• AIM OF THE TASK:
Starting with the line that contains "Definition node_effects (l" and stopping after the line that contains "destruct (runtime_execute request", return each line below exactly as written, with no others.

========================================

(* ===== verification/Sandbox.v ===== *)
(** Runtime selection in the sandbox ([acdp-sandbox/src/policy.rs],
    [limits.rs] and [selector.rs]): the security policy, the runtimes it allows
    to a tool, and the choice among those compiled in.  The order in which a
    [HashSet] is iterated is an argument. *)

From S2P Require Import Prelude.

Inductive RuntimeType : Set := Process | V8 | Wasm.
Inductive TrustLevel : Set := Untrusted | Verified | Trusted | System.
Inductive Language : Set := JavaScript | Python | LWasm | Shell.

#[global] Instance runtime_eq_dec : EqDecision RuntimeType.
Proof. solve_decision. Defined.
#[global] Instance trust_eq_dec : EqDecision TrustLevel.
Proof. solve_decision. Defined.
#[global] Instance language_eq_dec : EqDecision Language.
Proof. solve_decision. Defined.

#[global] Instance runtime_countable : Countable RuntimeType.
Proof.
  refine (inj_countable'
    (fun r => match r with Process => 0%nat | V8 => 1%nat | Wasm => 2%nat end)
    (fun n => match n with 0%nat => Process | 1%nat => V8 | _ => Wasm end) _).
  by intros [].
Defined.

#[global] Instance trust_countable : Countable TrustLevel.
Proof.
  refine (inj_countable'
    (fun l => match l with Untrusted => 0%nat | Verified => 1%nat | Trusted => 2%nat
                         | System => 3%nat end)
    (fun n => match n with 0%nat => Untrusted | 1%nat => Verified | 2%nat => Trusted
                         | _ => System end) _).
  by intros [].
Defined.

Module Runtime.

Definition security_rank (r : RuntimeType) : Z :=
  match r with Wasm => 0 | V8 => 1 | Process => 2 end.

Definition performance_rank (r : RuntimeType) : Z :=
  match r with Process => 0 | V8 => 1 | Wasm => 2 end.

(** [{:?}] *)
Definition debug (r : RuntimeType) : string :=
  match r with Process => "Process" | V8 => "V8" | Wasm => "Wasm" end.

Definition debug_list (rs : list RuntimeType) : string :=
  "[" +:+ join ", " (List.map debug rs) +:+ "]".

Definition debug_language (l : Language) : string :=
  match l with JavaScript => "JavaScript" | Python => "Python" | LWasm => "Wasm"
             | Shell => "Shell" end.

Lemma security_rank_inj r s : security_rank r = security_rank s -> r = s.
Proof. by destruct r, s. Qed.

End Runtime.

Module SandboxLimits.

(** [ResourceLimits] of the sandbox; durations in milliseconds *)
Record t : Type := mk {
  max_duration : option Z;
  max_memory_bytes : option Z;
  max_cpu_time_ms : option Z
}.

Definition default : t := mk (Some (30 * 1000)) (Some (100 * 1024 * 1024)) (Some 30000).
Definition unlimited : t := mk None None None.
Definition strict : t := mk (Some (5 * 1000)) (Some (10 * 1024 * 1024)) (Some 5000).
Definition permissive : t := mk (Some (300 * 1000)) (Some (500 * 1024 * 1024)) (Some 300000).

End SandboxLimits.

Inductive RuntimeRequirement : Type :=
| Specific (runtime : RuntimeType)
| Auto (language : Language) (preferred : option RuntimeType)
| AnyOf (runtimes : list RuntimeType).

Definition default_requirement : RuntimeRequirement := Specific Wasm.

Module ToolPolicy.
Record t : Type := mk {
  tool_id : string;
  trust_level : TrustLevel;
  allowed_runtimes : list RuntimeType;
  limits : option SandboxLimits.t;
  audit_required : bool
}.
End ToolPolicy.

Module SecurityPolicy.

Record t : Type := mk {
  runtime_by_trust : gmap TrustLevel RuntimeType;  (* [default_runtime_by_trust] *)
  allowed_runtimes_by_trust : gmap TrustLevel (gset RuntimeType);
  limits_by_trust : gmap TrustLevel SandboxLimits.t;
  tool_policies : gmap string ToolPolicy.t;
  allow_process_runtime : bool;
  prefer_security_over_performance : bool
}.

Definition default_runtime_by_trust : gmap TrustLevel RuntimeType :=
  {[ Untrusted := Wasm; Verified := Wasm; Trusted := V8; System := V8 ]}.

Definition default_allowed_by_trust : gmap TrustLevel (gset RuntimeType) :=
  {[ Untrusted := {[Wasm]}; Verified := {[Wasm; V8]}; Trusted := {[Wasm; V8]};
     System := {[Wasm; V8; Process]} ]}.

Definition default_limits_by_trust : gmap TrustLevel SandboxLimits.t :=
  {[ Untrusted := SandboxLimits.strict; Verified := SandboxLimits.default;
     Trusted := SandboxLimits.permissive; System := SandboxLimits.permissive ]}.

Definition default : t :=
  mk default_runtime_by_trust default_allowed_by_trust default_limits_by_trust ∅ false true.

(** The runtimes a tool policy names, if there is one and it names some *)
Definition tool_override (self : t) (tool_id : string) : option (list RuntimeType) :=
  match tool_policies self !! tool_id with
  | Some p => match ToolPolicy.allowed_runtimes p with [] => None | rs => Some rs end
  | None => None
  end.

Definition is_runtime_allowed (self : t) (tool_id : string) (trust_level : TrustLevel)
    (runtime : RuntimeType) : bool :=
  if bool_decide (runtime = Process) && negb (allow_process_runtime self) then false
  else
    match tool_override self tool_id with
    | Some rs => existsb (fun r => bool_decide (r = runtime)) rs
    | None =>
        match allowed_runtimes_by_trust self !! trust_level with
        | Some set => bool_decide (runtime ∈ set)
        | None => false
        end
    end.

========================================

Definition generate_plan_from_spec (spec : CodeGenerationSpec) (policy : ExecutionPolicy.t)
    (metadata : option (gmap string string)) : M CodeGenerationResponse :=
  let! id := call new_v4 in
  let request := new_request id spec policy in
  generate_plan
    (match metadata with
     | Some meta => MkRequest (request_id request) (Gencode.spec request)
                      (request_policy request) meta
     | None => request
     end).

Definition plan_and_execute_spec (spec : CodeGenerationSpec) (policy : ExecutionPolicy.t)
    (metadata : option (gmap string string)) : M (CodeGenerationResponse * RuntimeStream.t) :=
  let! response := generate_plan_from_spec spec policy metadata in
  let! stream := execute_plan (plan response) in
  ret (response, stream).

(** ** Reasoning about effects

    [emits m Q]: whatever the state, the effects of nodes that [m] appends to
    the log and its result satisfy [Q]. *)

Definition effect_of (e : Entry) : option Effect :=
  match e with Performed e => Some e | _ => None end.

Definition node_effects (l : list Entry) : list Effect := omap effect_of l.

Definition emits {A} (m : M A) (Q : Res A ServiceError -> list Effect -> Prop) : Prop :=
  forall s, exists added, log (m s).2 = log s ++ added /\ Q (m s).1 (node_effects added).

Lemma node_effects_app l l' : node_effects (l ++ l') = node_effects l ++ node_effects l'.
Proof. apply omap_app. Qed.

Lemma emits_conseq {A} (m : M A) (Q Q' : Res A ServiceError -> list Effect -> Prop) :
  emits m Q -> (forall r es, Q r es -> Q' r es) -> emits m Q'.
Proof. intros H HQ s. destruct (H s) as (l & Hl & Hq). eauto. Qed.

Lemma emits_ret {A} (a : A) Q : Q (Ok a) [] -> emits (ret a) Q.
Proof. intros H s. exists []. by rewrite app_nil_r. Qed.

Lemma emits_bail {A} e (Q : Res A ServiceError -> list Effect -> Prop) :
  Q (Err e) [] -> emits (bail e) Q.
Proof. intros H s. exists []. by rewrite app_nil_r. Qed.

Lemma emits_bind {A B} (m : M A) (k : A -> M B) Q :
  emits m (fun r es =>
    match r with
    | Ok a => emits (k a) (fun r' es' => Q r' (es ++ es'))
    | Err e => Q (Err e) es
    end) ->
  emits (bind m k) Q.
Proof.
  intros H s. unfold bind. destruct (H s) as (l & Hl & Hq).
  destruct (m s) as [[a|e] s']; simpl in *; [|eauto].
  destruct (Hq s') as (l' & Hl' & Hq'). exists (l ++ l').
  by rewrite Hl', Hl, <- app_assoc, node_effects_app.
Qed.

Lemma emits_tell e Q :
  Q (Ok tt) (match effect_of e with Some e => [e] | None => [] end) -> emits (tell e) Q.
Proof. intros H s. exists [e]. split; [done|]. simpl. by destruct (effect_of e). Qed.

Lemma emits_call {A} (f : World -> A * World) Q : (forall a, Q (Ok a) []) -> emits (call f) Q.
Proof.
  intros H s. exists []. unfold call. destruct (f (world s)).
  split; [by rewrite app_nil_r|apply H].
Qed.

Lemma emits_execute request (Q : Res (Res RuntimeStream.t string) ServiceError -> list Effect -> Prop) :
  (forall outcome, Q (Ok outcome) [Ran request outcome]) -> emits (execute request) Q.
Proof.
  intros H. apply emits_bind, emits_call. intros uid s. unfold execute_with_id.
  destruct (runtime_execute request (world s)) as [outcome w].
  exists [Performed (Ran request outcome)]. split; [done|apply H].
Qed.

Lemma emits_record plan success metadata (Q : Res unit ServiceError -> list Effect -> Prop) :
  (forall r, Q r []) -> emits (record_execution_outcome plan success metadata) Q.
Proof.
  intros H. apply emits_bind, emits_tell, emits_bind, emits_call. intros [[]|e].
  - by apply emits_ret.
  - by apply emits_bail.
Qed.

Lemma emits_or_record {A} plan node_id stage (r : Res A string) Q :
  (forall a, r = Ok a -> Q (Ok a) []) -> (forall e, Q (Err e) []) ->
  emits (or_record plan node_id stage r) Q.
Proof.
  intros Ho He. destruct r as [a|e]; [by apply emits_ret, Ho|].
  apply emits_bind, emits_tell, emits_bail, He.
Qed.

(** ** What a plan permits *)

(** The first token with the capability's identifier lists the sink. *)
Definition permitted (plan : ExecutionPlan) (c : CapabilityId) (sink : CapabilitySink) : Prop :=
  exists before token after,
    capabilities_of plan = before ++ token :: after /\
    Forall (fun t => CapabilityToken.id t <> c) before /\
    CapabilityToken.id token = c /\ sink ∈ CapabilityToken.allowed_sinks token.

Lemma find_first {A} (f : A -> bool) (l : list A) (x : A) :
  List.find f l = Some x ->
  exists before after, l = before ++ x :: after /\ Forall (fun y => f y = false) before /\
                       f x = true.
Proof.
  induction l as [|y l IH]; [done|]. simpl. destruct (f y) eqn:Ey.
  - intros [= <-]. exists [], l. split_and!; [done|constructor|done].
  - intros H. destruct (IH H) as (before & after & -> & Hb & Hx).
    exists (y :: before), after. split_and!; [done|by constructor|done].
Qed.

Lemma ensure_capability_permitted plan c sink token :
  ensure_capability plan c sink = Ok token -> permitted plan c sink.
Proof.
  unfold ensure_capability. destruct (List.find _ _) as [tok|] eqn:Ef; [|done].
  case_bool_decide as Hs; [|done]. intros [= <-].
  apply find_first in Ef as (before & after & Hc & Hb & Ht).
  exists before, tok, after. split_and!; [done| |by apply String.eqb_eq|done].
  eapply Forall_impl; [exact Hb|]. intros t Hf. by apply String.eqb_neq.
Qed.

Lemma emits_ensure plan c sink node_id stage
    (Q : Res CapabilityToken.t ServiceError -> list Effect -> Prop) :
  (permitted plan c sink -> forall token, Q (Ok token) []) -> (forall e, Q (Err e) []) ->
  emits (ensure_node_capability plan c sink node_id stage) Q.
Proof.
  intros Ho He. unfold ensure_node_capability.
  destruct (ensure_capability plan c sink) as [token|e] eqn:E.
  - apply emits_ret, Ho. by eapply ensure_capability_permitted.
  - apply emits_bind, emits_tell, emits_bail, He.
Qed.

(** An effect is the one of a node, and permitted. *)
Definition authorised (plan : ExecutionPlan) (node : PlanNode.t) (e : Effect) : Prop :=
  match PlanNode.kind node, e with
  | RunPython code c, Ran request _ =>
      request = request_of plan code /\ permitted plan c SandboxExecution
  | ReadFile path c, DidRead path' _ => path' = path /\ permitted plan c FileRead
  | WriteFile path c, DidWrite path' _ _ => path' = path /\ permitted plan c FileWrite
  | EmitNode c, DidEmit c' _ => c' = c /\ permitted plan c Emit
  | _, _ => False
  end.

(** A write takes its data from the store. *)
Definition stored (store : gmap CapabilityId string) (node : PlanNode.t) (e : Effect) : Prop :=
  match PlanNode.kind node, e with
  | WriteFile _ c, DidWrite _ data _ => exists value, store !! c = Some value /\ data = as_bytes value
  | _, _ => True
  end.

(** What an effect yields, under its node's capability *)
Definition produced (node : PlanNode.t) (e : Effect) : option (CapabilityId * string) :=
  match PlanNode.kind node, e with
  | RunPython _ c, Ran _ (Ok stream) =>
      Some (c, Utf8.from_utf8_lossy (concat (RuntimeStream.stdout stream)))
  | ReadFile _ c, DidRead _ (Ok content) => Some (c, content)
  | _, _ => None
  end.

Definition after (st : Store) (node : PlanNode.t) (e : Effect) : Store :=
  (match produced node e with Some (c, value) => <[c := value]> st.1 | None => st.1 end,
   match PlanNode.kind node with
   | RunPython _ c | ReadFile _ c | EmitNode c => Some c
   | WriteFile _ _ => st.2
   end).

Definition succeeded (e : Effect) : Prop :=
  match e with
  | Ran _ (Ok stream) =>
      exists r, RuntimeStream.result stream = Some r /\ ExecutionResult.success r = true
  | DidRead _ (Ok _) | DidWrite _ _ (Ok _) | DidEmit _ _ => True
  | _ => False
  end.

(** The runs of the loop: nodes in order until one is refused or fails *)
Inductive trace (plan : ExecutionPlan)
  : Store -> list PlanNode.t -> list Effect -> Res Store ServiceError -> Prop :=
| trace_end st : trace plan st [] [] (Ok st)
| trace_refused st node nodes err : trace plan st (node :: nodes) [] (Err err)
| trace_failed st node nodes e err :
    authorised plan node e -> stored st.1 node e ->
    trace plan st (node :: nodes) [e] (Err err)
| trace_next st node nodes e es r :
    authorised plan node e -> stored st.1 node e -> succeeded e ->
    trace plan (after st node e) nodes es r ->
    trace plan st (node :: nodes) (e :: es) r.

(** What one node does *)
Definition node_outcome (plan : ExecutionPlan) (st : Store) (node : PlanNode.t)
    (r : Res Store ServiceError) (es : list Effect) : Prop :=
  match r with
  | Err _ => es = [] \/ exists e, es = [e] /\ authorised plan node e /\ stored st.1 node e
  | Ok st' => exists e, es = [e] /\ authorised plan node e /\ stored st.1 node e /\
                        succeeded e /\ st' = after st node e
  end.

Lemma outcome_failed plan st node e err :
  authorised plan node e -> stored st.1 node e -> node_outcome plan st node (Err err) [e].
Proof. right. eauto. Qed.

========================================

• YOUR SOLUTION:
Definition node_effects (l : list Entry) : list Effect := omap effect_of l.

Definition emits {A} (m : M A) (Q : Res A ServiceError -> list Effect -> Prop) : Prop :=
  forall s, exists added, log (m s).2 = log s ++ added /\ Q (m s).1 (node_effects added).

Lemma node_effects_app l l' : node_effects (l ++ l') = node_effects l ++ node_effects l'.
Proof. apply omap_app. Qed.

Lemma emits_conseq {A} (m : M A) (Q Q' : Res A ServiceError -> list Effect -> Prop) :
  emits m Q -> (forall r es, Q r es -> Q' r es) -> emits m Q'.
Proof. intros H HQ s. destruct (H s) as (l & Hl & Hq). eauto. Qed.

Lemma emits_ret {A} (a : A) Q : Q (Ok a) [] -> emits (ret a) Q.
Proof. intros H s. exists []. by rewrite app_nil_r. Qed.

Lemma emits_bail {A} e (Q : Res A ServiceError -> list Effect -> Prop) :
  Q (Err e) [] -> emits (bail e) Q.
Proof. intros H s. exists []. by rewrite app_nil_r. Qed.

Lemma emits_bind {A B} (m : M A) (k : A -> M B) Q :
  emits m (fun r es =>
    match r with
    | Ok a => emits (k a) (fun r' es' => Q r' (es ++ es'))
    | Err e => Q (Err e) es
    end) ->
  emits (bind m k) Q.
Proof.
  intros H s. unfold bind. destruct (H s) as (l & Hl & Hq).
  destruct (m s) as [[a|e] s']; simpl in *; [|eauto].
  destruct (Hq s') as (l' & Hl' & Hq'). exists (l ++ l').
  by rewrite Hl', Hl, <- app_assoc, node_effects_app.
Qed.

Lemma emits_tell e Q :
  Q (Ok tt) (match effect_of e with Some e => [e] | None => [] end) -> emits (tell e) Q.
Proof. intros H s. exists [e]. split; [done|]. simpl. by destruct (effect_of e). Qed.

Lemma emits_call {A} (f : World -> A * World) Q : (forall a, Q (Ok a) []) -> emits (call f) Q.
Proof.
  intros H s. exists []. unfold call. destruct (f (world s)).
  split; [by rewrite app_nil_r|apply H].
Qed.

Lemma emits_execute request (Q : Res (Res RuntimeStream.t string) ServiceError -> list Effect -> Prop) :
  (forall outcome, Q (Ok outcome) [Ran request outcome]) -> emits (execute request) Q.
Proof.
  intros H. apply emits_bind, emits_call. intros uid s. unfold execute_with_id.
  destruct (runtime_execute request (world s)) as [outcome w].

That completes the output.